He threw up his hands in mock horror. “And pay all that expense when we have a perfectly good local builder? I quote the gentlemen of the vestry of course.”

“But if Bairstowe doesn’t do the work – ”

Strolger grinned. “My dear Patterson, you know perfectly well that all the gentlemen and ladies want is a loud noise. Who cares whether it is in tune or not?”

I considered him for a moment. “You haven’t said yet, sir, whether you are to blame for the threats.”

He chuckled. “No putting you off, Patterson! Very well, a straight answer. No. I wouldn’t give William so much of my attention. Try that wife of his. She’s distinctly odd.
I’d not want to take her to bed.”

Strolger’s own wife is a pretty young thing, and remarkably so because she has borne nine children in six years. And the fellow is known for his uxorious temperament, indulging her with
gifts and treats almost every week.

“Apart from Mrs Bairstowe,” I said doggedly, “did you see anyone else?”

“Plenty of fellows.” He shook his head at me. “You’re on a fool’s errand, Patterson. Half the town hates William Bairstowe – he never does his work, he never
pays his bills and he’s the rudest man in the county! Try finding someone without a grudge against him.”

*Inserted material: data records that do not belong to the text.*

(* ===== verification/Prelude.v ===== *)
(** * TradeCore: a verification of the trading engine

    TradeCore ([src/]) is a daemon for perpetual futures: clients send signed
    datagrams, an ingress pipeline checks and queues them, one thread logs each
    frame, checks it against the margin of its account, matches it and books the
    fills, and snapshots and a write-ahead log let it restart.  This library
    translates the C++ of [src/libs] and [src/apps/tradecored] into functions of
    Rocq and proves what each part, and the process as a whole, promises.

    ** How the parts interact

    [main] loads a configuration ([Config]), makes an authenticator ([Auth]),
    configures the pipeline ([Ingest]) and starts the transport ([Transport]),
    whose thread parses datagrams and submits frames: the pipeline verifies the
    signature, applies the rate limit of the account and pushes the frame into one
    of three rings ([SpscRing]).  The event loop ([Daemon.turn]) pops the rings;
    each frame goes to the log ([Wal]) and the express feed ([Api]) before it is
    decoded ([Sbe]), checked ([Risk]), matched ([Matcher]) and its fills booked
    ([Risk] again).  Every 256 blocks a snapshot is stored ([Snapshot]); [Replay]
    restores from snapshot and log.  [FundingLedger] and [Telemetry] are
    configured by the process and not used by the loop.

    ** Files, and the code they translate

    - [Prelude]: machine integers, results of code that throws, printing, sums.
    - [Types]: [libs/common] types; the packed order id.
    - [OrderedMap]: [std::map] as a sorted association list.
    - [Matcher]: [libs/matcher].  The state is a heap of order records linked by
      [prev]/[next] keys, two ordered maps of price levels per market, and a map of
      markets; one definition per C++ function, pointer writes included.
    - [MatcherSpec]: the abstract order book: queues of orders by price and time.
    - [LevelRefine], [BookRefine], [MatcherRefine]: what a linked level, a book and
      the engine represent, and that each operation refines its specification.
    - [MatcherProps]: the theorems on the engine.
    - [Risk], [RiskProps]: [libs/risk], risk engine and liquidation manager.
    - [FundingLedger]: [libs/funding] and [libs/ledger].
    - [SpscRing], [SpscRingProps]: [libs/common]'s ring as a data structure, and as
      a transition system of the loads and stores of its two threads; [Linearize]:
      that its calls take effect at one point.
    - [Bytes]: little-endian buffers and the FNV checksum.
    - [Sbe], [Ingest], [IngestProps], [Transport]: [libs/ingest].
    - [Wal], [WalProps]: [libs/wal]; [Snapshot], [SnapshotProps]: [libs/snapshot];
      [Replay]: [libs/replay].
    - [Output]: a stream over a disk that may fail; [WalFile] and [SnapshotFile]:
      the log and the snapshot store over such streams, and that they are those of
      [Wal] and [Snapshot] when the disk answers well.
    - [Api]: [libs/api]; [Auth]: [libs/auth]; [Telemetry]: [libs/telemetry];
      [Config]: [libs/config].
    - [Daemon]: the boot, the handlers and the loop of
      [apps/tradecored/src/main.cpp]; [Handlers]: what a handler looks at;
      [Exchange]: the exchange a client sees, with no log, contexts, nodes or
      levels; [DaemonProps]: each handler against it; [DaemonRuns],
      [ExchangeRuns]: sequences of frames from boot.
    - [Main]: the process around them, a transition system; [MainProps]: what a
      run leaves behind; [MainLive]: that it makes progress; [Sessions]: one
      process after another; [DiskProcess]: the process with the writer of [WalFile]
      and the store of [SnapshotFile]; [Recovery]: what replaying its log rebuilds,
      and the process as an exchange; [Relaunch]: the launch after a failure;
      [Isolation]: what datagrams without a signature can change; [Feed]: what a
      reader that polls the feeds of the process is given; [SignedFrames]: what of an
      authenticated frame the handlers use.
    - [Typed], [TypedProcess]: every stored integer is in the range of its type, a
      check that the translation leaves out no conversion.
    - [UnitTests]: the test functions of [tests/unit], run on the definitions; all
      of them pass.

    Names are the source's where they are free; a record field often has a
    prefix: [or_accepted] is [OrderResult::accepted].

    ** What is shown

    - The engine refines the order book: from any sequence of operations it gives
      the replies of the specification and never touches a dangling pointer (C1,
      C2).  On the specification: price-time priority, conservation of quantity,
      uncrossed books, fill-or-kill, aggregates of levels, cancel and replace (C14
      to C20).  On the records themselves: the links of a level agree in both
      directions (C12).
    - The daemon refines the exchange: its books, accounts and trades are those of a
      specification in which a fill belongs to the taker and to the owner of the
      resting order (C3).  Positions of all accounts cancel (C13), a turn handles
      what is queued (C31).
    - The process, under every interleaving of its threads and the signal: what it
      handles was authenticated and is on the disk after it stops, and nothing else
      is (C4); what it accepts it handles within a number of steps (C5); a signal
      stops it (C6); replaying its log with the loop's handlers rebuilds its books,
      accounts, contexts and feeds, given the state at the snapshot whose records the
      driver skips (C7); its restarts add to one log, and replay delivers the last snapshot
      the disk holds (C8); a disk that fails costs it the last frames and nothing
      else (C9), and the next launch nothing or everything, by where the log was cut
      (C10); datagrams that nobody signed change nothing but counters, peers and the
      status lines that show them (C11); a reader of its feeds that polls between any
      two pushes is given each frame once, up to the capacity of the feed, and each
      trade once unless it polls between two trades of one frame (C21).
    - Persistence: the log and the snapshots give back what was written, damage is
      noticed, compaction keeps the latest, replay delivers the snapshot and the
      records after it, and a disk that fails costs the end of the log only, and
      stored snapshots only in a compaction (C22 to C24, C36, C37).
    - Risk: positions, unrealised profit, independence of the order of hash maps,
      the pre-trade check against the margin after the fill and the equity it
      takes for it, the liquidation classes (C25 to C29).
    - Ingress: the ring under every interleaving (C30), the rate limits of the pipeline
      (C32), the transport and the wire format (C33 to C35), signatures (C38).
    - C39 states a property the program should not have: what the daemon executes is
      not what was signed.  Examples named in the other files show more such
      behaviours, each on a concrete input.
    - Funding bounds (C40).

    ** Conventions

    Integers are [Z]; an operation that can leave the range of its type is followed
    by the conversion to that type ([u64], [i64], ...).  Signed overflow, undefined
    in C++, wraps; theorems that need exact values state the bound that excludes
    it, the others hold modulo 2^64.  Byte order is little-endian, as the code
    assumes.  Exceptions are the [Throw] of [result]; undefined behaviour is the
    [None] of an [option], so a theorem that gives [Some] excludes it.

    Loops that are not structural take a number of turns, and run out with [None];
    every caller passes a bound and the theorems show that it suffices: a price
    level is consumed in at most as many turns as the heap has records; a log or
    snapshot file of [n] bytes has at most [n] records; a ring yields at most as
    many frames as it has slots.

    The pipeline, the API and the transport are shared between threads.  The ring
    is verified under all interleavings of its loads and stores, and its calls are
    shown to take effect at one point (C30); methods under a mutex are atomic.  [Main] has every
    interleaving of the transport's thread, a datagram at a time, with the main
    thread, a frame or an empty ring at a time, and with the signal.  The counters
    of the pipeline are written by one thread and read by the other without
    synchronisation; no property depends on what the reader sees.  The three calls
    of a turn are operands of one sum, whose order the language leaves open; they
    are taken from left to right.

    A stream keeps the bytes it could not pass on to the disk.  A crash leaves the
    bytes that were passed on, or any prefix of them.

    ** Parameters

    libsodium's signature functions, the TOML parser, [inet_pton], [bind] and the
    other answers of the system are arguments.  The only law assumed is that a
    signature made with a secret key verifies with its public key, where a theorem
    says so.  Collateral deposits are part of the environments of C3 and C13, because the
    daemon itself never credits any.

    ** Not modelled

    Reading calls that fail on a file that opens, allocation failure, the arenas (a
    pool of memory without effect on results), the clock, the paths and system texts
    in the messages of exceptions, and the web interface.  At the start, creating the
    directories and opening the log may fail; the log is read back and the loop
    entered on the bytes the disk holds; from the event loop on, [DiskProcess] has
    every disk call fail.  An exception no one catches ends the process without
    unwinding, which the language leaves to the implementation.  The TOML parser is
    vendored. *)
From Stdlib Require Export ZArith Lia.
From stdpp Require Export base gmap list strings.
Open Scope Z_scope.
(* ===== verification/OrderedMap.v ===== *)
(** * [std::map<std::int64_t, V, Compare>] as a sorted association list

    The books of [libs/matcher] are iterated from [begin()] in the order of
    their comparator, so the model keeps the entries in that order.  [before]
    is the comparator: [std::greater<>] for bids, [std::less<>] for asks. *)
From S2P Require Import Prelude.

(** What a comparator promises: a strict total order. *)
Class StrictOrderB (before : Z -> Z -> bool) : Prop := {
  before_irrefl k : before k k = false;
  before_trans a b c : before a b = true -> before b c = true -> before a c = true;
  before_total a b : before a b = false -> before b a = false -> a = b }.

#[export] Instance ltb_order : StrictOrderB Z.ltb.
Proof. split; intros; lia. Qed.

#[export] Instance gtb_order : StrictOrderB Z.gtb.
Proof. split; intros; lia. Qed.

(** ** Operations that only compare keys for equality *)
Section Lookup.
Context {V : Type}.
Implicit Types (m : list (Z * V)).

(** [find]. *)
Fixpoint om_find (k : Z) (m : list (Z * V)) : option V :=
  match m with
  | [] => None
  | (k', v) :: m' => if k =? k' then Some v else om_find k m'
  end.

(** [erase]. *)
Fixpoint om_erase (k : Z) (m : list (Z * V)) : list (Z * V) :=
  match m with
  | [] => []
  | (k', v) :: m' => if k =? k' then m' else (k', v) :: om_erase k m'
  end.

(** Assignment through a reference to the mapped value. *)
Fixpoint om_set (k : Z) (v : V) (m : list (Z * V)) : list (Z * V) :=
  match m with
  | [] => []
  | (k', v') :: m' => if k =? k' then (k, v) :: m' else (k', v') :: om_set k v m'
  end.

(** Searching splits a sorted map around the key. *)
Lemma om_find_Some m k v :
  om_find k m = Some v -> exists m1 m2, m = m1 ++ (k, v) :: m2 /\ k ∉ m1.*1.
Proof.
  induction m as [|[k' v'] m IH]; cbn; [done|].
  destruct (Z.eqb_spec k k') as [->|Hne]; intros H.
  - injection H as ->. exists [], m. split; [done|apply not_elem_of_nil].
  - destruct (IH H) as (m1 & m2 & -> & Hn). exists ((k', v') :: m1), m2.
    split; [done|]. set_solver.
Qed.

Lemma om_find_None m k : om_find k m = None <-> k ∉ m.*1.
Proof.
  induction m as [|[k' v'] m IH]; cbn; [split; [set_solver|done]|].
  destruct (Z.eqb_spec k k') as [->|Hne]; [split; [done|set_solver]|].
  rewrite IH. set_solver.
Qed.

Lemma om_find_mid m1 m2 k v : k ∉ m1.*1 -> om_find k (m1 ++ (k, v) :: m2) = Some v.
Proof.
  induction m1 as [|[k' v'] m IH]; cbn; intros Hn.
  - now rewrite Z.eqb_refl.
  - destruct (Z.eqb_spec k k') as [->|]; [set_solver|]. apply IH. set_solver.
Qed.

Lemma om_set_mid m1 m2 k v w :
  k ∉ m1.*1 -> om_set k w (m1 ++ (k, v) :: m2) = m1 ++ (k, w) :: m2.
Proof.
  induction m1 as [|[k' v'] m IH]; cbn; intros Hn.
  - now rewrite Z.eqb_refl.
  - destruct (Z.eqb_spec k k') as [->|]; [set_solver|]. f_equal. apply IH. set_solver.
Qed.

Lemma om_erase_mid m1 m2 k v : k ∉ m1.*1 -> om_erase k (m1 ++ (k, v) :: m2) = m1 ++ m2.
Proof.
  induction m1 as [|[k' v'] m IH]; cbn; intros Hn.
  - now rewrite Z.eqb_refl.
  - destruct (Z.eqb_spec k k') as [->|]; [set_solver|]. f_equal. apply IH. set_solver.
Qed.

End Lookup.

(** ** Operations that use the comparator *)
Section OrderedMap.
Context {V : Type} (before : Z -> Z -> bool).

(** [try_emplace]: the map afterwards and whether the key was inserted. *)
Fixpoint om_try_emplace (k : Z) (v : V) (m : list (Z * V)) : list (Z * V) * bool :=
  match m with
  | [] => ([(k, v)], true)
  | (k', v') :: m' =>
      if k =? k' then (m, false)
      else if before k k' then ((k, v) :: m, true)
      else let '(r, inserted) := om_try_emplace k v m' in ((k', v') :: r, inserted)
  end.

(** The representation invariant: keys strictly increasing for [before]. *)
Fixpoint om_sorted (m : list (Z * V)) : Prop :=
  match m with
  | [] => True
  | (k, _) :: m' => Forall (fun e => before k e.1 = true) m' /\ om_sorted m'
  end.

Context `{!StrictOrderB before}.

Lemma before_neq a b : before a b = true -> a <> b.
Proof. intros H ->. now rewrite before_irrefl in H. Qed.

Lemma before_asym a b : before a b = true -> before b a = false.
Proof.
  intros H. destruct (before b a) eqn:E; [|done].
  pose proof (before_trans a b a H E) as Haa. now rewrite before_irrefl in Haa.
Qed.

Lemma om_sorted_app m1 m2 :
  om_sorted (m1 ++ m2) <->
  om_sorted m1 /\ om_sorted m2 /\
  Forall (fun a => Forall (fun b => before a.1 b.1 = true) m2) m1.
Proof.
  induction m1 as [|[k v] m1 IH]; cbn.
  - split; [intros; repeat split; [done|constructor]|tauto].
  - rewrite Forall_app, Forall_cons, IH. tauto.
Qed.

(** Where [try_emplace] puts a new key: between the keys before it and the
    keys after it. *)
Lemma om_try_emplace_spec m k v :
  om_sorted m ->
  (exists m1 v0 m2, m = m1 ++ (k, v0) :: m2 /\ k ∉ m1.*1 /\
     om_try_emplace k v m = (m, false)) \/
  (exists m1 m2, m = m1 ++ m2 /\ k ∉ m.*1 /\
     Forall (fun e => before e.1 k = true) m1 /\
     Forall (fun e => before k e.1 = true) m2 /\
     om_try_emplace k v m = (m1 ++ (k, v) :: m2, true)).
Proof.
  induction m as [|[k' v'] m IH]; cbn; intros Hs.
  - right. exists [], []. repeat split; try constructor. set_solver.
  - destruct Hs as [Hb Hs]. destruct (Z.eqb_spec k k') as [->|Hne].
    + left. exists [], v', m. repeat split; set_solver.
    + destruct (before k k') eqn:Ek.
      * right. exists [], ((k', v') :: m).
        assert (Hall : Forall (fun e : Z * V => before k e.1 = true) ((k', v') :: m)).
        { constructor; [done|]. eapply Forall_impl; [exact Hb|].
          intros e He. exact (before_trans _ _ _ Ek He). }
        split; [done|]. split; [|split; [constructor|split; [done|done]]].
        intros Hin. change (k ∈ ((k', v') :: m).*1) in Hin.
        apply list_elem_of_fmap in Hin as (e & -> & He).
        rewrite Forall_forall in Hall. apply Hall in He.
        now rewrite before_irrefl in He.
      * assert (before k' k = true) as Ek'.
        { destruct (before k' k) eqn:E; [done|]. now rewrite (before_total _ _ Ek E) in Hne. }
        destruct (IH Hs) as [(m1 & v0 & m2 & -> & Hn & ->)|(m1 & m2 & -> & Hn & H1 & H2 & ->)].
        -- left. exists ((k', v') :: m1), v0, m2. repeat split; set_solver.
        -- right. exists ((k', v') :: m1), m2. repeat split; [set_solver|by constructor|done].
Qed.
End OrderedMap.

I thought of Claudius Heron. “That kind of dislike rarely leads to threats.”

“Perhaps someone merely wants to frighten him?”

“Whoever it was, they killed a boy.”

“An accident,” he said firmly. “The wind took the wood. Stick to music, Patterson. Much less fuss.” He lifted his head at a call from below and hurried out to hang
alarmingly over the gallery rail. I followed him. A boy of not more than five years old stood below and shrieked up that dinner was ready. Strolger abandoned the ale and scampered down the stairs;
I saw him scoop up the boy and carry him laughing down the length of the nave to the door where an older boy waited solemnly to take his father’s hand.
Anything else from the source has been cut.